If you talk about Peranakan food, Debbie Teoh has been my go-to person for recipes. I had the opportunity to attend one of her many cooking classes before and I swear, it was one of the best cooking classes that I have attended. She shared many tips that I have been using till today. I will share her Ayam Pongteh recipe here but thats for another day.

Back to Nyonya Laksa recipe :

This is not my recipe and I have also tweaked it by adding Adam Liaw’s step of adding the prawn oil. So, I won’t be sharing the steps here because you can watch my Instagram reels on how I make my laksa broth using this recipe.

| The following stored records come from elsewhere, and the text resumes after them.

(* ===== verification/ProxySnapshot.v ===== *)
(** * Snapshots through the proxy

    [pkg/proxy/snapshot.go]: making, listing, cloning, reverting to, purging,
    removing and hashing snapshots, for both data engines. *)
From S2P Require Import Prelude GoStrings Sched Process Calls ProxyEnv Messages Services Proxy ProxyBackup.

#[local] Open Scope Z_scope.

(** A method that runs one method of a task. *)
Definition with_task {B} (req : ProxyEngineRequest) (k : task → handler B) : handler B :=
  try (call (Local (NewTask (task_of req)))) (λ _, k (task_of req)).

Definition task_forward (req : ProxyEngineRequest) (q : taskE err) : handler unit :=
  with_task req (λ t, e ← call (Local (OnTask t q)); mret (reply_empty id e)).

(** ** Making a snapshot *)

Definition V1_VolumeSnapshot (req : ProxyEngineRequest) (name : string)
    (labels : gmap string string) (freeze : bool) : handler string :=
  with_controller req (
    try (call (Eng (controller req) (ControllerVolumeSnapshot name labels freeze))) (λ recv,
    mret (ok recv))).

Definition V2_VolumeSnapshot (req : ProxyEngineRequest) (name : string) : handler string :=
  with_spdk_at (PqAddress req) (λ addr,
    snapshotName ← (if bool_decide (name = "") then call (Local NewUUID) else mret name);
    r ← call (SPDK addr (EngineFrontendSnapshotCreate (PqEngineFrontendName req) snapshotName));
    mret (match r with
          | Err e => fail (status_wrap Internal ("failed to create snapshot " +:+ snapshotName) e)
          | Ok _ => ok snapshotName
          end)).

Definition VolumeSnapshot (req : ProxyEngineRequest) (name : string)
    (labels : gmap string string) (freeze : bool) : handler string :=
  dispatch (PqDataEngine req) (V1_VolumeSnapshot req name labels freeze)
    (V2_VolumeSnapshot req name).

(** ** Listing *)

(** The engine's disks are copied field by field. *)
Definition V1_SnapshotList (req : ProxyEngineRequest) : handler (gmap string SnapshotDisk) :=
  with_controller req (
    try (call (Eng (controller req) ControllerReplicaList)) (λ recv,
    try (call (Local (GetSnapshotsInfo recv (PqVolumeName req)))) (λ disks,
    mret (ok disks)))).

Definition lvol_disk (snapshot : Lvol) : SnapshotDisk :=
  {| SdName := LvName snapshot; SdParent := LvParent snapshot; SdChildren := LvChildren snapshot;
     SdRemoved := false; SdUserCreated := LvUserCreated snapshot;
     SdCreated := if bool_decide (LvSnapshotTimestamp snapshot = "")
                  then LvCreationTime snapshot else LvSnapshotTimestamp snapshot;
     SdSize := itoa (LvActualSize snapshot); SdLabels := ∅ |}.

Definition engine_disks (engine : Engine) : gmap string Lvol :=
  match EHead engine with
  | Some head => <[LvName head := head]> (ESnapshots engine)
  | None => ESnapshots engine
  end.

Definition V2_SnapshotList (req : ProxyEngineRequest) : handler (gmap string SnapshotDisk) :=
  with_spdk_err (EWrap ("failed to get SPDK client from engine address " +:+ PqAddress req))
    (PqAddress req) (λ addr,
    r ← call (SPDK addr (EngineGet (PqEngineName req)));
    mret (match r with
          | Err e => fail (EWrap ("failed to get engine " +:+ PqEngineName req) e)
          | Ok engine => ok (lvol_disk <$> engine_disks engine)
          end)).

Definition SnapshotList (req : ProxyEngineRequest) : handler (gmap string SnapshotDisk) :=
  dispatch (PqDataEngine req) (V1_SnapshotList req) (V2_SnapshotList req).

(** ** Cloning *)

Record SnapshotCloneRequest := mkSnapshotClone {
  ScRequest : ProxyEngineRequest; ScFromEngineAddress : string; ScFromEngineName : string;
  ScFromVolumeName : string; ScSnapshotName : string; ScExportBackingImageIfExist : bool;
  ScFileSyncHttpClientTimeout : Z; ScGrpcTimeoutSeconds : Z; ScCloneMode : Z;
  ScReplicaPairMap : gmap string string;
}.

Definition source_controller (req : SnapshotCloneRequest) : conn :=
  (ControllerService (ScFromVolumeName req) (ScFromEngineName req), ScFromEngineAddress req).

Definition V1_SnapshotClone (req : SnapshotCloneRequest) : handler unit :=
  let from := source_controller req in
  let to := ScRequest req in
  with_client (Dial from) (Hangup from) id (
  with_controller to (
    e ← call (Eng (controller to) (ControllerCloneSnapshot from (PqVolumeName to)
          (ScFromVolumeName req) (ScSnapshotName req) (ScExportBackingImageIfExist req)
          (ScFileSyncHttpClientTimeout req) (ScGrpcTimeoutSeconds req)));
    mret (reply_empty id e))).

Definition V2_SnapshotClone (req : SnapshotCloneRequest) : handler unit :=
  spdk_forward (status_wrap Internal ("failed to do clone snapshot " +:+ ScSnapshotName req))
    (PqAddress (ScRequest req))
    (EngineSnapshotClone (PqEngineName (ScRequest req)) (ScSnapshotName req)
       (ScFromEngineName req) (ScFromEngineAddress req) (ScCloneMode req) (ScReplicaPairMap req)).

Definition SnapshotClone (req : SnapshotCloneRequest) : handler unit :=
  dispatch (PqDataEngine (ScRequest req)) (V1_SnapshotClone req) (V2_SnapshotClone req).

(** The answer has the status' fields, the progress in 32 bits. *)
Definition clone_response (s : CloneStatus) : CloneStatus :=
  {| CsIsCloning := CsIsCloning s; CsError := CsError s; CsProgress := int32 (CsProgress s);
     CsState := CsState s; CsFromReplicaAddress := CsFromReplicaAddress s;
     CsSnapshotName := CsSnapshotName s |}.

Definition no_clone_status : CloneStatus :=
  {| CsIsCloning := false; CsError := ""; CsProgress := 0; CsState := "";
     CsFromReplicaAddress := ""; CsSnapshotName := "" |}.

Definition V1_SnapshotCloneStatus (req : ProxyEngineRequest) : handler (gmap string CloneStatus) :=
  with_controller req (
    try (call (Eng (controller req) (ControllerCloneStatus (PqVolumeName req)))) (λ recv,
    mret (ok (clone_response <$> recv)))).

(** The loop over the replicas: the statuses found and the replicas that have
    been reached and have not started cloning. *)
Fixpoint clone_status_loop (addresses : gmap string string) (modes : list (string * string))
    (status : gmap string CloneStatus) (reachableNoState : list string) :
    free callE (gmap string CloneStatus * list string) :=
  match modes with
  | [] => mret (status, reachableNoState)
  | (rName, mode) :: modes' =>
      let continue := clone_status_loop addresses modes' in
      if bool_decide (mode ≠ "RW") then continue status reachableNoState
      else
        match addresses !! rName with
        | None => continue status reachableNoState
        | Some address =>
            spdk_scope address (λ _, continue status reachableNoState)
              (λ addr, SPDK addr (ReplicaSnapshotCloneDstStatusCheck rName))
              (λ r closeErr,
                match r with
                | Err _ | Ok None => continue status reachableNoState
                | Ok (Some s) =>
                    if bool_decide (CsState s = "") then
                      continue status (match closeErr with
                                       | None => reachableNoState ++ [rName]
                                       | Some _ => reachableNoState
                                       end)
                    else
                      continue (<[AddTcpPrefixForAddress address := clone_response s]> status)
                        reachableNoState
                end)
        end
  end.

(** What is answered after the loop. *)
Definition clone_status_answer (addresses : gmap string string) (status : gmap string CloneStatus)
    (reachableNoState : list string) : reply (gmap string CloneStatus) :=
  let status :=
    if bool_decide (status = ∅) then
      match sort_strings reachableNoState with
      | name :: _ =>
          <[AddTcpPrefixForAddress (default "" (addresses !! name)) := no_clone_status]> status
      | [] => status
      end
    else status in
  if bool_decide (status = ∅)
  then fail (EStatus Internal "cannot get clone status from any replica")
  else ok status.

Section range.
(** The order in which a range goes over a map. *)
Context (range : gmap string string → list (string * string)).

Definition V2_SnapshotCloneStatus (req : ProxyEngineRequest) : handler (gmap string CloneStatus) :=
  with_spdk_at (PqAddress req) (λ addr,
    r ← call (SPDK addr (EngineGet (PqEngineName req)));
    match r with
    | Err e => mret (fail (status_wrap Internal ("failed to get engine " +:+ PqEngineName req) e))
    | Ok recv =>
        '(status, reachableNoState) ←
          clone_status_loop (EReplicaAddressMap recv) (range (EReplicaModeMap recv)) ∅ [];
        mret (clone_status_answer (EReplicaAddressMap recv) status reachableNoState)
    end).

Definition SnapshotCloneStatus (req : ProxyEngineRequest) : handler (gmap string CloneStatus) :=
  dispatch (PqDataEngine req) (V1_SnapshotCloneStatus req) (V2_SnapshotCloneStatus req).
End range.

(** ** Reverting and purging *)

Definition V1_SnapshotRevert (req : ProxyEngineRequest) (name : string) : handler unit :=
  control req (ControllerVolumeRevert name).
Definition V2_SnapshotRevert (req : ProxyEngineRequest) (name : string) : handler unit :=
  spdk_forward (status_wrap Internal ("failed to create snapshot " +:+ name)) (PqAddress req)
    (EngineFrontendSnapshotRevert (PqEngineFrontendName req) name).
Definition SnapshotRevert (req : ProxyEngineRequest) (name : string) : handler unit :=
  dispatch (PqDataEngine req) (V1_SnapshotRevert req name) (V2_SnapshotRevert req name).

Definition V1_SnapshotPurge (req : ProxyEngineRequest) (skipIfInProgress : bool) : handler unit :=
  task_forward req (PurgeSnapshots skipIfInProgress).

(** The error of the purge is assigned and not returned. *)
Definition V2_SnapshotPurge (req : ProxyEngineRequest) : handler unit :=
  with_spdk_at (PqAddress req) (λ addr,
    call (SPDK addr (EngineFrontendSnapshotPurge (PqEngineFrontendName req)));; mret (ok tt)).
Definition SnapshotPurge (req : ProxyEngineRequest) (skipIfInProgress : bool) : handler unit :=
  dispatch (PqDataEngine req) (V1_SnapshotPurge req skipIfInProgress) (V2_SnapshotPurge req).

Definition V1_SnapshotPurgeStatus (req : ProxyEngineRequest) : handler (gmap string PurgeStatus) :=
  with_task req (λ t,
    try (call (Local (OnTask t PurgeSnapshotStatus))) (λ recv,
    mret (ok ((λ v, {| PsIsPurging := PsIsPurging v; PsError := PsError v;
                       PsProgress := int32 (PsProgress v); PsState := PsState v |}) <$> recv)))).
Definition V2_SnapshotPurgeStatus : handler (gmap string PurgeStatus) := mret (ok ∅).
Definition SnapshotPurgeStatus (req : ProxyEngineRequest) : handler (gmap string PurgeStatus) :=
  dispatch (PqDataEngine req) (V1_SnapshotPurgeStatus req) V2_SnapshotPurgeStatus.

(** ** Removing *)

(** Every snapshot is tried; the last error is the method's. *)
Fixpoint remove_loop (delete : string → free callE err) (names : list string) (lastErr : err) :
    free callE err :=
  match names with
  | [] => mret lastErr
  | name :: names' =>
      e ← delete name;
      remove_loop delete names' (match e with Some e => Some e | None => lastErr end)
  end.

Definition V1_SnapshotRemove (req : ProxyEngineRequest) (names : list string) : handler unit :=
  with_task req (λ t,
    lastErr ← remove_loop (λ name, call (Local (OnTask t (DeleteSnapshot name)))) names None;
    mret (Some tt, lastErr)).
Definition V2_SnapshotRemove (req : ProxyEngineRequest) (names : list string) : handler unit :=
  with_spdk_at (PqAddress req) (λ addr,
    lastErr ← remove_loop (λ name,
      call (SPDK addr (EngineFrontendSnapshotDelete (PqEngineFrontendName req) name))) names None;
    mret (Some tt, lastErr)).
Definition SnapshotRemove (req : ProxyEngineRequest) (names : list string) : handler unit :=
  dispatch (PqDataEngine req) (V1_SnapshotRemove req names) (V2_SnapshotRemove req names).

(** ** Hashing *)

Definition V1_SnapshotHash (req : ProxyEngineRequest) (name : string) (rehash : bool) :
    handler unit :=
  task_forward req (HashSnapshot name rehash).
Definition V2_SnapshotHash (req : ProxyEngineRequest) (name : string) (rehash : bool) :
    handler unit :=
  with_spdk_at (PqAddress req) (λ addr,
    e ← call (SPDK addr (EngineSnapshotHash (PqEngineName req) name rehash)); mret (Some tt, e)).
Definition SnapshotHash (req : ProxyEngineRequest) (name : string) (rehash : bool) : handler unit :=
  dispatch (PqDataEngine req) (V1_SnapshotHash req name rehash) (V2_SnapshotHash req name rehash).

Definition V1_SnapshotHashStatus (req : ProxyEngineRequest) (name : string) :
    handler (gmap string HashStatus) :=
  with_task req (λ t,
    try (call (Local (OnTask t (HashSnapshotStatus name)))) (λ recv, mret (ok recv))).
Definition V2_SnapshotHashStatus (req : ProxyEngineRequest) (name : string) :
    handler (gmap string HashStatus) :=
  with_spdk_at (PqAddress req) (λ addr,
    try (call (SPDK addr (EngineSnapshotHashStatus (PqEngineName req) name))) (λ recv,
    mret (ok recv))).
Definition SnapshotHashStatus (req : ProxyEngineRequest) (name : string) :
    handler (gmap string HashStatus) :=
  dispatch (PqDataEngine req) (V1_SnapshotHashStatus req name) (V2_SnapshotHashStatus req name).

8 thinly sliced lemongrass

20 dried chillies, soaked until softened

10 shallots, peeled and sliced

3 inch turmeric

2 inch galangal

10 candlenuts (buah kerns)

2 tsp shrimp (belacan)

FOR THE PRAWN OIL (Adam Liew steps)

Prawn heads and shells




1/2 cup cooking oil

1 litre or more chicken stock

Prawn oil

3 cups of coconut milk


Salt to taste

Sugar / Palm Sugar (yes, you will need this too)

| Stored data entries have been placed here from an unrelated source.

(* ===== verification/ProxyReplica.v ===== *)
(** * Replicas through the proxy

    The methods of [pkg/proxy/replica.go] but [ReplicaList]: adding and removing
    replicas, watching and throttling their rebuilding, changing their mode. *)
From S2P Require Import Prelude GoStrings Sched Process Calls ProxyEnv Messages Services Proxy ProxyBackup ProxySnapshot.

#[local] Open Scope Z_scope.

(** ** Adding *)

Record ReplicaAddRequest := mkReplicaAdd {
  RaRequest : ProxyEngineRequest; RaReplicaName : string; RaReplicaAddress : string;
  RaRestore : bool; RaSize : Z; RaCurrentSize : Z; RaFileSyncHttpClientTimeout : Z;
  RaFastSync : bool; RaLocalSync : option FileLocalSync; RaGrpcTimeoutSeconds : Z;
  RaLinkedCloneSource : option LinkedCloneSource;
}.

Definition V1_ReplicaAdd (req : ReplicaAddRequest) : handler unit :=
  task_forward (RaRequest req)
    (if RaRestore req then
       AddRestoreReplica (RaSize req) (RaCurrentSize req) (RaReplicaAddress req)
         (RaReplicaName req)
     else
       AddReplica (RaSize req) (RaCurrentSize req) (RaReplicaAddress req) (RaReplicaName req)
         (RaFileSyncHttpClientTimeout req) (RaFastSync req) (RaLocalSync req)
         (RaGrpcTimeoutSeconds req)).

Definition V2_ReplicaAdd (req : ReplicaAddRequest) : handler unit :=
  let replicaAddress := trim_prefix (RaReplicaAddress req) "tcp://" in
  spdk_forward (status_wrap Internal ("failed to add replica " +:+ replicaAddress))
    (PqAddress (RaRequest req))
    (EngineFrontendReplicaAdd (PqEngineFrontendName (RaRequest req)) (RaReplicaName req)
       replicaAddress (RaFastSync req) (RaLinkedCloneSource req)).

Definition ReplicaAdd (req : ReplicaAddRequest) : handler unit :=
  dispatch (PqDataEngine (RaRequest req)) (V1_ReplicaAdd req) (V2_ReplicaAdd req).

(** ** Rebuilding *)

Definition V1_ReplicaRebuildingStatus (req : ProxyEngineRequest) :
    handler (gmap string RebuildStatus) :=
  with_task req (λ t,
    try (call (Local (OnTask t TaskRebuildStatus))) (λ recv,
    mret (ok ((λ v,
      {| RbError := RbError v; RbIsRebuilding := RbIsRebuilding v;
         RbProgress := int32 (RbProgress v); RbState := RbState v;
         RbFromReplicaAddressList := RbFromReplicaAddressList v |}) <$> recv)))).

Definition ProgressStateInProgress : string := "in_progress".

Definition rebuild_response (s : ShallowCopyStatus) : RebuildStatus :=
  {| RbError := ScError s;
     RbIsRebuilding := bool_decide (ScTotalState s = ProgressStateInProgress);
     RbProgress := int32 (ScTotalProgress s); RbState := ScTotalState s;
     RbFromReplicaAddressList := [AddTcpPrefixForAddress (ScSrcReplicaAddress s)] |}.

(** The address of a replica that is being rebuilt. *)
Definition rebuilding_address (addresses : gmap string string) (name mode : string) :
    option string :=
  if bool_decide (mode = "WO") then
    let address := default "" (addresses !! name) in
    if bool_decide (address = "") then None else Some address
  else None.

Fixpoint rebuild_status_loop (addresses : gmap string string) (modes : list (string * string))
    (status : gmap string RebuildStatus) : handler (gmap string RebuildStatus) :=
  match modes with
  | [] => mret (ok status)
  | (replicaName, mode) :: modes' =>
      match rebuilding_address addresses replicaName mode with
      | None => rebuild_status_loop addresses modes' status
      | Some address =>
          spdk_scope address
            (λ e, mret (fail (status_wrap Internal
               ("failed to get SPDK client from replica address " +:+ address) e)))
            (λ addr, SPDK addr (ReplicaRebuildingDstShallowCopyCheck replicaName))
            (λ r _, match r with
                    | Err e => mret (fail e)
                    | Ok s => rebuild_status_loop addresses modes'
                        (<[AddTcpPrefixForAddress address := rebuild_response s]> status)
                    end)
      end
  end.

(** The limit is set where it can be; a failure is logged and ignored. *)
Fixpoint qos_loop (addresses : gmap string string) (limit : Z) (modes : list (string * string)) :
    handler unit :=
  match modes with
  | [] => mret (ok tt)
  | (replicaName, mode) :: modes' =>
      match rebuilding_address addresses replicaName mode with
      | None => qos_loop addresses limit modes'
      | Some address =>
          spdk_scope address (λ _, qos_loop addresses limit modes')
            (λ addr, SPDK addr (ReplicaRebuildingDstSetQosLimit replicaName limit))
            (λ _ _, qos_loop addresses limit modes')
      end
  end.

Section range.
(** The order in which a range goes over a map. *)
Context (range : gmap string string → list (string * string)).

(** A method that gets the engine and goes over its replicas. *)
Definition over_replicas {B} (req : ProxyEngineRequest)
    (loop : gmap string string → list (string * string) → handler B) : handler B :=
  with_spdk_at (PqAddress req) (λ addr,
    r ← call (SPDK addr (EngineGet (PqEngineName req)));
    match r with
    | Err e => mret (fail (status_wrap Internal ("failed to get engine " +:+ PqEngineName req) e))
    | Ok e => loop (EReplicaAddressMap e) (range (EReplicaModeMap e))
    end).

Definition V2_ReplicaRebuildingStatus (req : ProxyEngineRequest) :
    handler (gmap string RebuildStatus) :=
  over_replicas req (λ addresses modes, rebuild_status_loop addresses modes ∅).

Definition ReplicaRebuildingStatus (req : ProxyEngineRequest) :
    handler (gmap string RebuildStatus) :=
  dispatch (PqDataEngine req) (V1_ReplicaRebuildingStatus req) (V2_ReplicaRebuildingStatus req).

Definition V1_ReplicaRebuildingQosSet (req : ProxyEngineRequest) : handler unit :=
  unimplemented ("unsupported data engine " +:+ data_engine_string (PqDataEngine req)).

Definition V2_ReplicaRebuildingQosSet (req : ProxyEngineRequest) (limit : Z) : handler unit :=
  over_replicas req (λ addresses modes, qos_loop addresses limit modes).

Definition ReplicaRebuildingQosSet (req : ProxyEngineRequest) (limit : Z) : handler unit :=
  dispatch (PqDataEngine req) (V1_ReplicaRebuildingQosSet req) (V2_ReplicaRebuildingQosSet req limit).
End range.

Definition V1_ReplicaVerifyRebuild (req : ProxyEngineRequest) (address name : string) :
    handler unit :=
  task_forward req (VerifyRebuildReplica address name).
Definition V2_ReplicaVerifyRebuild : handler unit := unimplemented "not implemented".
Definition ReplicaVerifyRebuild (req : ProxyEngineRequest) (address name : string) :
    handler unit :=
  dispatch (PqDataEngine req) (V1_ReplicaVerifyRebuild req address name) V2_ReplicaVerifyRebuild.

(** ** Removing *)

(** The names of the snapshots go in the order of [map_to_list]. *)
Definition cancelSnapshotHashesForReplica (req : ProxyEngineRequest) (replicaAddress : string) :
    free callE err :=
  r ← call (Eng (controller req) ControllerReplicaList);
  match r with
  | Err e => mret (Some e)
  | Ok recv =>
      r ← call (Local (GetSnapshotsInfo recv (PqVolumeName req)));
      match r with
      | Err e => mret (Some e)
      | Ok disks =>
          let snapshots := (λ kv, SdName kv.2) <$> map_to_list disks in
          r ← call (Local (NewTask (task_of req)));
          match r with
          | Err e => mret (Some e)
          | Ok _ => call (Local (OnTask (task_of req)
                      (CancelSnapshotHashJob replicaAddress snapshots)))
          end
      end
  end.

(** The reply is nil with and without an error. *)
Definition V1_ReplicaRemove (req : ProxyEngineRequest) (address : string) : handler unit :=
  with_controller req (
    cancelSnapshotHashesForReplica req address;;
    e ← call (Eng (controller req) (ControllerReplicaDelete address));
    mret (None, e)).

Definition V2_ReplicaRemove (req : ProxyEngineRequest) (name address : string) : handler unit :=
  with_spdk_at (PqAddress req) (λ addr,
    e ← call (SPDK addr (EngineReplicaDelete (PqEngineName req) name
          (trim_prefix address "tcp://")));
    mret (None, e)).

Definition ReplicaRemove (req : ProxyEngineRequest) (name address : string) : handler unit :=
  dispatch (PqDataEngine req) (V1_ReplicaRemove req address) (V2_ReplicaRemove req name address).

(** ** Modes and limits *)

Definition V1_ReplicaModeUpdate (req : ProxyEngineRequest) (address : string) (mode : Z) :
    handler unit :=
  with_controller req (
    try (call (Eng (controller req)
           (ControllerReplicaUpdate address (GRPCReplicaModeToReplicaMode mode)))) (λ _,
    mret (ok tt))).
Definition V2_ReplicaModeUpdate : handler unit := unimplemented "not implemented".
Definition ReplicaModeUpdate (req : ProxyEngineRequest) (address : string) (mode : Z) :
    handler unit :=
  dispatch (PqDataEngine req) (V1_ReplicaModeUpdate req address mode) V2_ReplicaModeUpdate.

Definition V1_ReplicaRebuildConcurrentSyncLimitSet (req : ProxyEngineRequest) (limit : Z) :
    handler unit :=
  control req (ControllerSyncLimitSet limit).
Definition V2_ReplicaRebuildConcurrentSyncLimitSet : handler unit :=
  unimplemented "not implemented".
Definition ReplicaRebuildConcurrentSyncLimitSet (req : ProxyEngineRequest) (limit : Z) :
    handler unit :=
  dispatch (PqDataEngine req) (V1_ReplicaRebuildConcurrentSyncLimitSet req limit)
    V2_ReplicaRebuildConcurrentSyncLimitSet.

Definition V1_ReplicaRebuildConcurrentSyncLimitGet (req : ProxyEngineRequest) : handler Z :=
  with_controller req (
    try (call (Eng (controller req) ControllerSyncLimitGet)) (λ limit, mret (ok (int32 limit)))).
Definition V2_ReplicaRebuildConcurrentSyncLimitGet : handler Z := unimplemented "not implemented".
Definition ReplicaRebuildConcurrentSyncLimitGet (req : ProxyEngineRequest) : handler Z :=
  dispatch (PqDataEngine req) (V1_ReplicaRebuildConcurrentSyncLimitGet req)
    V2_ReplicaRebuildConcurrentSyncLimitGet.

Ingredients for the condiments


Egg Noodles


Cucumber (not in photo)

Boiled and peeled prawns

Fish cakes


Polygonum leaves (Daun Kesum), finely sliced

Sambal (that almost killed me when I had a whiff of it)


  1. Laksa broth : My take for this one will be that its a bit on the oily side. Partly my fault, as I have a habit of blending the paste with oil instead of water (This is to avoid the splashing when you are trying to fry the paste in a hot oil – you know how water and oil doesn’t go well, yes. that! ). I guess, that adds up to it being extra oily.
  2. Sugar : This was not in the recipe ingredients but I think you need it to balance out the taste of this Nyonya laksa. Measurement ? I am horrible at this but I started with a teaspoon and go from there (or just that a teaspoon). Please don’t over do it. This dish is not meant to be sweet.
  3. Salt : If you happen to come across Debbie’s recipe on Nyonya Laksa, the amount of salt given in the ingredients is not enough to season the broth. So, be generous and keep on tasting as you cook it.
  4. Prawn Oil : I saw Adam Liew’s Chicken-Prawn Laksa recipe and saw how he used prawn oil for his laksa broth. Does it make any difference ? I dont know. Maybe. It does add extra oil to the broth though. Will I do it again ? Yes, because I get to enjoy the prawn heads in my laksa. 😀

Overall, I think this is not a bad recipe at all except theres too much going on in making this Nyonya Laksa. Did I tell you that I almost died making the sambal ? Oh yes, its a reminder for myself to just leave it to Thermomix to avoid such situation again.